Morreu Fernando Martins, antigo presidente do Benfica

O antigo presidente do Benfica Fernando Martins morreu hoje aos 96 anos, informou o clube no seu sítio oficial na internet. Fernando Martins fica na história do Benfica por ter sido o presidente que concluiu a construção do emblemático terceiro anel do Estádio da Luz, transformando o recinto "encarnado" no maior da Europa e no terceiro maior do Mundo. Fernando Martins conduziu o clube da Luz entre 1981 e 1987.

Lusa /
Fernando Martins DR

O presidente do Benfica deixou uma mensagem de pesar na página na internet. Luís Filipe Vieira destacou as "convicções, pelo exemplo de carácter" de uma pessoa que será "recordada como uma figura incontornável da vida do Sport Lisboa e Benfica".

"Nunca estamos preparados para nos despedir de alguém que admiramos e em cujo exemplo nos fomos sempre apoiando. Pelas suas convicções, pelo exemplo de carácter e por tudo quanto fez pelo Clube, Fernando Martins será sempre recordado como uma figura incontornável da vida do Sport Lisboa e Benfica. Perdi um amigo e uma pessoa em quem muitas vezes procurei conselho. À sua família quero deixar um abraço amigo num momento que é sempre muito difícil, aos benfiquistas o pedido de continuarmos a honrar a sua memória com a dedicação que ele sempre pôs ao serviço do Clube", disse Luís Filipe Vieira a propósito do falecimento de Fernando Martins.

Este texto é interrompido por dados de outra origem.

Lemma parse_u64_dec key n field : u64_ok n → parse_u64 key (dec n) field = Ok n.
Proof. intros H. unfold parse_u64. by rewrite parse_dec. Qed.
Lemma parse_u64_pad20 key n field : u64_ok n → parse_u64 key (pad20 n) field = Ok n.
Proof. intros H. unfold parse_u64. by rewrite parse_pad20. Qed.
Lemma parse_bool_flag key b field : parse_bool_u8 key (flag b) field = Ok b.
Proof. by destruct b. Qed.
Lemma decode_bool_flag_flag key b field : decode_bool_flag key (flag b) field = Ok b.
Proof. by destruct b. Qed.

(** * Hexadecimal *)

Lemma hex_at_spec n :
  n < 16 → hex_value (byte_of (hex_at n)) = Some n ∧ plain_char (hex_at n) = true.
Proof.
  intros Hn.
  assert (Forall (λ n, hex_value (byte_of (hex_at n)) = Some n ∧ plain_char (hex_at n) = true)
    (N.of_nat <$> seq 0 16)) as Hall by (cbv; repeat constructor).
  rewrite Forall_forall in Hall. apply Hall, list_elem_of_fmap.
  exists (N.to_nat n). rewrite elem_of_seq. lia.
Qed.

Lemma byte_nibbles c :
  N.shiftr (byte_of c) 4 < 16 ∧ N.land (byte_of c) 15 < 16 ∧
  ascii_of_N (N.lor (N.shiftl (N.shiftr (byte_of c) 4) 4 mod 256) (N.land (byte_of c) 15)) = c.
Proof. destruct c as [[] [] [] [] [] [] [] []]; vm_compute; repeat split. Qed.

Lemma hex_encode_length s : String.length (hex_encode s) = (2 * String.length s)%nat.
Proof. induction s as [|c s IH]; [done|]. cbn in *. rewrite IH. lia. Qed.

Lemma hex_encode_plain s : plain (hex_encode s) = true.
Proof.
  induction s as [|c s IH]; [done|]. cbn [hex_encode]. cbv zeta. rewrite !plain_cons, IH.
  pose proof (byte_nibbles c) as (H1 & H2 & _).
  by rewrite (proj2 (hex_at_spec _ H1)), (proj2 (hex_at_spec _ H2)).
Qed.
#[export] Hint Resolve hex_encode_plain : hydra.

(** The pairs [chunks_exact(2)] cuts an encoded string into. *)
Fixpoint hex_chunks (s : string) : list string :=
  match s with
  | "" => []
  | String c s' =>
      String (hex_at (N.shiftr (byte_of c) 4)) (String (hex_at (N.land (byte_of c) 15)) "") :: hex_chunks s'
  end.

Lemma hex_encode_chunks s : hex_encode s = concat_str (hex_chunks s).
Proof. induction s as [|c s IH]; [done|]. cbn. rewrite IH. done. Qed.
Lemma hex_chunks_length s : Forall (λ p, String.length p = 2%nat) (hex_chunks s).
Proof. induction s; cbn; constructor; done. Qed.

Lemma hex_pair_encoded key c :
  hex_pair key (String (hex_at (N.shiftr (byte_of c) 4)) (String (hex_at (N.land (byte_of c) 15)) ""))
  = Ok c.
Proof.
  pose proof (byte_nibbles c) as (H1 & H2 & H3). unfold hex_pair.
  rewrite (proj1 (hex_at_spec _ H1)), (proj1 (hex_at_spec _ H2)).
  cbn [ok_or mbind result_mbind result_bind]. by rewrite H3.
Qed.

Lemma hex_pairs_chunks key s : hex_pairs key (hex_chunks s) = Ok s.
Proof.
  induction s as [|c s IH]; [done|]. cbn [hex_chunks hex_pairs].
  rewrite hex_pair_encoded. cbn [mbind result_mbind result_bind]. by rewrite IH.
Qed.

Lemma hex_round_trip key s : hex_decode key (hex_encode s) = Ok s.
Proof.
  unfold hex_decode. assert ((N.land (strlen (hex_encode s)) 1 =? 0) = true) as ->.
  { unfold strlen. rewrite hex_encode_length. apply N.eqb_eq.
    change 1 with (N.ones 1). rewrite N.land_ones. rewrite Nat2N.inj_mul.
    change (2 ^ 1) with 2. rewrite N.mul_comm. apply N.Div0.mod_mul. }
  cbn [negb]. rewrite hex_encode_chunks, chunks_exact_concat; [apply hex_pairs_chunks|lia|].
  apply hex_chunks_length.
Qed.

Lemma hex_encode_inj s t : hex_encode s = hex_encode t → s = t.
Proof.
  intros E. pose proof (hex_round_trip "" s) as H. rewrite E, hex_round_trip in H. congruence.
Qed.

(** * Property values *)

(** What a stored value reads back as: a non-negative [SignedInteger] comes back
    as an [Integer]. *)
Definition canonical_value (v : VertexPropertyValue) : VertexPropertyValue :=
  match v with SignedInteger z => from_i64 z | _ => v end.

Lemma value_record_plain v : plain (encode_vertex_property_value_record v) = true.
Proof.
  destruct v as [n|z|[]|f|s]; cbn [encode_vertex_property_value_record];
    rewrite ?app_cons, ?app_nil_l, ?plain_cons; try reflexivity.
  - by rewrite dec_plain.
  - by rewrite dec_Z_plain.
  - by rewrite hex16_plain.
  - by rewrite hex_encode_plain.
Qed.

Lemma split_once_kind (k : ascii) p :
  k ≠ ":"%char → split_once ":"%char (String k (String ":" p)) = Some (String k "", p).
Proof. intros H. apply (split_once_app ":"%char (String k "") p). by apply free_of_cons. Qed.

Lemma value_round_trip key v :
  value_ok v →
  decode_vertex_property_value_record key (encode_vertex_property_value_record v)
  = Ok (canonical_value v).
Proof.
  intros Hv. unfold decode_vertex_property_value_record.
  destruct v as [n|z|[]|[f]|s]; cbn [encode_vertex_property_value_record value_ok canonical_value] in *;
    [| |vm_compute; reflexivity|vm_compute; reflexivity| |];
    rewrite !app_cons, app_nil_l, split_once_kind by done;
    rewrite ?(bool_decide_eq_false_2 (String _ "" = _)), bool_decide_eq_true_2 by done.
  - by rewrite parse_dec.
  - by rewrite parse_dec_Z.
  - by rewrite parse_hex16.
  - rewrite hex_round_trip. cbn [mbind result_mbind result_bind]. by rewrite from_utf8_valid.
Qed.

(** * Index keys of property values *)

Lemma testbit_small x : x < bit63 → N.testbit x 63 = false.
Proof.
  intros H. destruct (decide (x = 0)) as [->|Hx]; [done|].
  apply N.bits_above_log2. apply N.log2_lt_pow2; [lia|]. exact H.
Qed.

Lemma land_bit63 x : N.land x bit63 = if N.testbit x 63 then bit63 else 0.
Proof.
  change bit63 with (2 ^ 63). apply N.bits_inj. intros i.
  rewrite N.land_spec, N.pow2_bits_eqb. destruct (63 =? i) eqn:E.
  - apply N.eqb_eq in E as <-. rewrite andb_true_r. by destruct (N.testbit x 63).
  - rewrite andb_false_r. destruct (N.testbit x 63); [|done]. by rewrite N.pow2_bits_eqb, E.
Qed.

Lemma lxor_bit63_low x : x < bit63 → N.lxor x bit63 = x + bit63.
Proof.
  intros H. symmetry. apply N.add_nocarry_lxor.
  rewrite land_bit63. by rewrite testbit_small.
Qed.

Lemma lxor_bit63_high x : bit63 ≤ x → u64_ok x → N.lxor x bit63 = x - bit63.
Proof.
  intros H1 H2. unfold u64_ok, u64_max, bit63 in *.
  replace x with (N.lxor (x - bit63) bit63) at 1.
  - by rewrite N.lxor_assoc, N.lxor_nilpotent, N.lxor_0_r.
  - rewrite lxor_bit63_low by (unfold bit63; lia). unfold bit63. lia.
Qed.

Lemma testbit_high x : bit63 ≤ x → u64_ok x → N.testbit x 63 = true.
Proof.
  intros H1 H2. replace x with (N.lxor (x - bit63) bit63).
  - rewrite N.lxor_spec, testbit_small by (unfold u64_ok, u64_max, bit63 in *; lia). done.
  - rewrite lxor_bit63_low by (unfold u64_ok, u64_max, bit63 in *; lia).
    unfold bit63 in *. lia.
Qed.

Lemma lxor_max x : u64_ok x → N.lxor x u64_max = u64_max - x.
Proof.
  intros H. change u64_max with (N.ones 64). rewrite <- N.lnot_sub_low; [done|].
  destruct (decide (x = 0)) as [->|]; [done|].
  apply N.log2_lt_pow2; [lia|]. unfold u64_ok, u64_max in H. change (2 ^ 64) with 18446744073709551616. lia.
Qed.

Lemma sortable_float_bits_spec b :
  u64_ok b → Z.of_N (sortable_float_bits b) = (total_key b + 9223372036854775808)%Z.
Proof.
  intros H. unfold sortable_float_bits, total_key, i64_of_bits.
  change (9223372036854775808)%N with bit63. rewrite land_bit63.
  destruct (b <? bit63) eqn:E; [apply N.ltb_lt in E|apply N.ltb_ge in E].
  - rewrite testbit_small, lxor_bit63_low by done. unfold bit63. cbn [N.eqb]. lia.
  - rewrite testbit_high by done. change (bit63 =? 0) with false. cbv iota.
    rewrite lxor_max by done.
    assert (N.lxor b 9223372036854775807 = u64_max + bit63 - b) as ->.
    { change 9223372036854775807 with (N.lxor u64_max bit63).
      rewrite <- N.lxor_assoc, lxor_max by done. unfold u64_ok, u64_max, bit63 in *.
      fold bit63. rewrite lxor_bit63_low by (unfold bit63; lia). unfold bit63. lia. }
    unfold u64_ok, u64_max, bit63 in *.
    rewrite (proj2 (N.ltb_ge _ _)) by lia. lia.
Qed.

Lemma signed_key_spec z :
  i64_ok z → Z.of_N (N.lxor (i64_as_u64 z) bit63) = (z + 9223372036854775808)%Z.
Proof.
  intros [H1 H2]. unfold i64_as_u64, i64_min, i64_max in *. destruct (decide (0 ≤ z)%Z).
  - rewrite Z.mod_small by lia. rewrite lxor_bit63_low by (unfold bit63; lia). unfold bit63. lia.
  - rewrite <- (Z_mod_plus z 1), Z.mod_small by lia.
    rewrite lxor_bit63_high by (unfold u64_ok, u64_max, bit63; lia). unfold bit63. lia.
Qed.

Lemma hex_at_mono x y :
  x < 16 → y < 16 → (byte_of (hex_at x) ?= byte_of (hex_at y)) = (x ?= y).
Proof.
  intros Hx Hy.
  assert (Forall (λ p : N * N, (byte_of (hex_at p.1) ?= byte_of (hex_at p.2)) = (p.1 ?= p.2))
    (x ← N.of_nat <$> seq 0 16; y ← N.of_nat <$> seq 0 16; [(x, y)])) as Hall.
  { vm_compute. repeat constructor. }
  rewrite Forall_forall in Hall. apply (Hall (x, y)).
  assert (∀ z, z < 16 → z ∈ N.of_nat <$> seq 0 16) as Hin.
  { intros z Hz. apply list_elem_of_fmap. exists (N.to_nat z). rewrite elem_of_seq. lia. }
  apply list_elem_of_bind. exists x. split; [|by apply Hin].
  apply list_elem_of_bind. exists y. split; [|by apply Hin]. set_solver.
Qed.

Lemma hex_encode_cons c s :
  hex_encode (String c s) = fixed_go hex_at 16 2 (byte_of c) "" +:+ hex_encode s.
Proof.
  pose proof (byte_of_lt c) as Hc. cbn [hex_encode fixed_go]. cbv zeta.
  change 15 with (N.ones 4). rewrite N.land_ones, N.shiftr_div_pow2. change (2 ^ 4) with 16.
  rewrite (N.mod_small (byte_of c / 16) 16) by (by apply N.Div0.div_lt_upper_bound).
  rewrite !app_cons, app_nil_l. done.
Qed.

Lemma hex_encode_compare s t :
  String.compare (hex_encode s) (hex_encode t) = String.compare s t.
Proof.
  revert t; induction s as [|c s IH]; intros [|d t]; try reflexivity.
  rewrite !hex_encode_cons, compare_app by (by rewrite !fixed_go_length).
  rewrite fixed_compare;
    [|lia|apply hex_at_mono|exact (byte_of_lt c)|exact (byte_of_lt d)].
  cbn [String.compare]. unfold Ascii.compare. fold (byte_of c). fold (byte_of d).
  by destruct (byte_of c ?= byte_of d).
Qed.

(** Two values of one kind, and their order as values. *)
Definition value_cmp (a b : VertexPropertyValue) : option comparison :=
  match a, b with
  | Integer m, Integer n => Some (m ?= n)
  | SignedInteger m, SignedInteger n => Some (m ?= n)%Z
  | PBool m, PBool n => Some (N.b2n m ?= N.b2n n)
  | Float m, Float n => Some (total_cmp m n)
  | PString m, PString n => Some (String.compare m n)
  | _, _ => None
  end.

Lemma compare_cons_eq c a b : String.compare (String c a) (String c b) = String.compare a b.
Proof. cbn. unfold Ascii.compare. by rewrite N.compare_refl. Qed.

Lemma sortable_ok b : u64_ok b → u64_ok (sortable_float_bits b).
Proof.
  intros H. pose proof (sortable_float_bits_spec b H) as E.
  unfold sortable_float_bits in *. destruct (N.land b bit63 =? 0).
  - destruct (decide (b < bit63)).
    + rewrite lxor_bit63_low by done. unfold u64_ok, u64_max, bit63 in *. lia.
    + rewrite lxor_bit63_high by (done || lia). unfold u64_ok in *. lia.
  - rewrite lxor_max by done. unfold u64_ok in *. lia.
Qed.

Lemma signed_key_ok z : i64_ok z → u64_ok (N.lxor (i64_as_u64 z) bit63).
Proof.
  intros H. pose proof (signed_key_spec z H). unfold i64_ok, i64_min, i64_max, u64_ok, u64_max in *. lia.
Qed.

Lemma value_key_plain v : plain (encode_vertex_property_value_key v) = true.
Proof.
  destruct v as [n|z|[]|f|s]; cbn [encode_vertex_property_value_key];
    rewrite ?app_cons, ?app_nil_l, ?plain_cons; try reflexivity.
  - by rewrite pad20_plain.
  - by rewrite hex16_plain.
  - by rewrite hex16_plain.
  - by rewrite hex_encode_plain.
Qed.
#[export] Hint Resolve value_key_plain value_record_plain : hydra.

Lemma value_key_compare a b c :
  value_ok a → value_ok b → value_cmp a b = Some c →
  String.compare (encode_vertex_property_value_key a) (encode_vertex_property_value_key b) = c.
Proof.
  intros Ha Hb Hc.
  destruct a as [m|m|m|[m]|m], b as [n|n|n|[n]|n]; try discriminate Hc; injection Hc as <-;
    cbn [encode_vertex_property_value_key value_ok qf_bits] in *;
    rewrite ?app_cons, ?app_nil_l, ?compare_cons_eq.
  - by apply pad20_compare.
  - rewrite hex16_compare by (by apply signed_key_ok).
    rewrite <- N2Z.inj_compare, !signed_key_spec by done.
    by rewrite !(Z.add_comm _ 9223372036854775808), Z.add_compare_mono_l.
  - by destruct m, n.
  - rewrite hex16_compare by (by apply sortable_ok).
    rewrite <- N2Z.inj_compare, !sortable_float_bits_spec by done.
    by rewrite !(Z.add_comm _ 9223372036854775808), Z.add_compare_mono_l.
  - apply hex_encode_compare.
Qed.

Lemma sortable_float_bits_inj a b :
  u64_ok a → u64_ok b → sortable_float_bits a = sortable_float_bits b → a = b.
Proof.
  intros Ha Hb E. unfold sortable_float_bits in E. rewrite !land_bit63 in E.
  destruct (decide (a < bit63)) as [La|La], (decide (b < bit63)) as [Lb|Lb];
    rewrite ?(testbit_small a), ?(testbit_small b), ?(testbit_high a), ?(testbit_high b) in E
      by (done || lia);
    change (0 =? 0) with true in E; change (bit63 =? 0) with false in E; cbv iota in E;
    rewrite ?(lxor_bit63_low a), ?(lxor_bit63_low b), ?(lxor_max a), ?(lxor_max b) in E by done;
    unfold u64_ok, u64_max, bit63 in *; lia.
Qed.

Lemma value_key_inj a b :
  value_ok a → value_ok b →
  encode_vertex_property_value_key a = encode_vertex_property_value_key b → a = b.
Proof.
  intros Ha Hb E.
  destruct a as [m|m|[]|[m]|m], b as [n|n|[]|[n]|n];
    cbn [encode_vertex_property_value_key value_ok qf_bits] in *;
    rewrite ?app_cons, ?app_nil_l in E; try discriminate E; try reflexivity;
    injection E as E; f_equal.
  - by apply pad20_inj.
  - apply hex16_inj in E; [|by apply signed_key_ok..].
    pose proof (signed_key_spec m Ha) as H1. pose proof (signed_key_spec n Hb) as H2.
    rewrite E in H1. lia.
  - apply hex16_inj in E; [|by apply sortable_ok..].
    apply sortable_float_bits_inj in E; by subst.
  - by apply hex_encode_inj.
Qed.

Fernando Martins, o presidente que transformou o Estádio da Luz no maior da Europa


Fernando Martins fica na história do Benfica por ter sido o presidente que concluiu a construção do emblemático terceiro anel do Estádio da Luz, transformando o recinto "encarnado" no maior da Europa e no terceiro maior do Mundo.

Presidente do Benfica durante seis anos, entre 1981 e 1987, Fernando
Martins, que hoje morreu aos 96 anos, é ainda lembrado pelo acabamento do pavilhão polidesportivo Borges Coutinho, mas também por ter liderado os destinos do clube lisboeta numa altura em que começou a perder o protagonismo para o FC Porto, sob a presidência de Pinto da Costa.

Nascido a 25 de Janeiro de 1917, em Paúl, Alenquer, Fernando Martins
era um dos sócios mais antigos do Benfica, tendo sido eleito sucessivamente para três mandatos como presidente, entre 29 de maio de 1981, sucedendo a outro líder histórico, Ferreira Queimado, e 27 de março de 1987, altura em que foi substituído por João Santos.

Nos seis anos em que se manteve como 27. presidente da Direção, o Benfica sagrou-se bicampeão português de futebol, em 1982/1983 e 1983/1984, sob o comando do treinador sueco Sven-Goran Eriksson, e conquistou três Taças de Portugal (1982/1983, 1984/1985, 1985/1986) e uma Supertaça portuguesa, em 1984/1985.

Apesar do relativo sucesso interno, já então ameaçado pela ascensão
do FC Porto, o Benfica passou ao lado das conquistas europeias, tendo como melhor resultado a presença na final da extinta Taça UEFA, em 1983, perdida para o Anderlecht, ao empatar 1-1 no "Inferno da Luz", depois de ter perdido por 1-0 na Bélgica.

As proezas desportivas alcançadas durante os seus mandatos não suficientes para marcar a sua passagem pela presidência do Benfica, que ficará para sempre associada à conclusão do terceiro anel, em 1985, que dotou o Estádio da Luz de 120.000 lugares, uma lotação várias vezes ultrapassada, uma vez que não existiam cadeiras individuais como se verifica no atual recinto.

Abriu novos caminhos - nem sempre isentos de polémica - na gestão do clube, como a utilização pela primeira vez de publicidade nas camisolas
dos jogadores, deixando como herança para o sucessor, João Santos, a "dobradinha" na temporada 1986/1987, com os triunfos no campeonato e na Taça de Portugal.

Apesar de apenas ter chegado à presidência em 1981, Fernando Martins
começou a desempenhar funções no clube muito antes, em 1965, como suplente no Conselho Fiscal, tendo presidido a Comissão de Obras do Novo Parque de Jogos entre 1967 e 1968, antes de chegar à presidência da Direção.

Fernando Martins deixou o Benfica a 27 de março de 1987, já com a distinção de "Águia de Ouro", a mais alta do clube lisboeta, atribuída na Assembleia Geral de 16 de março de 1984.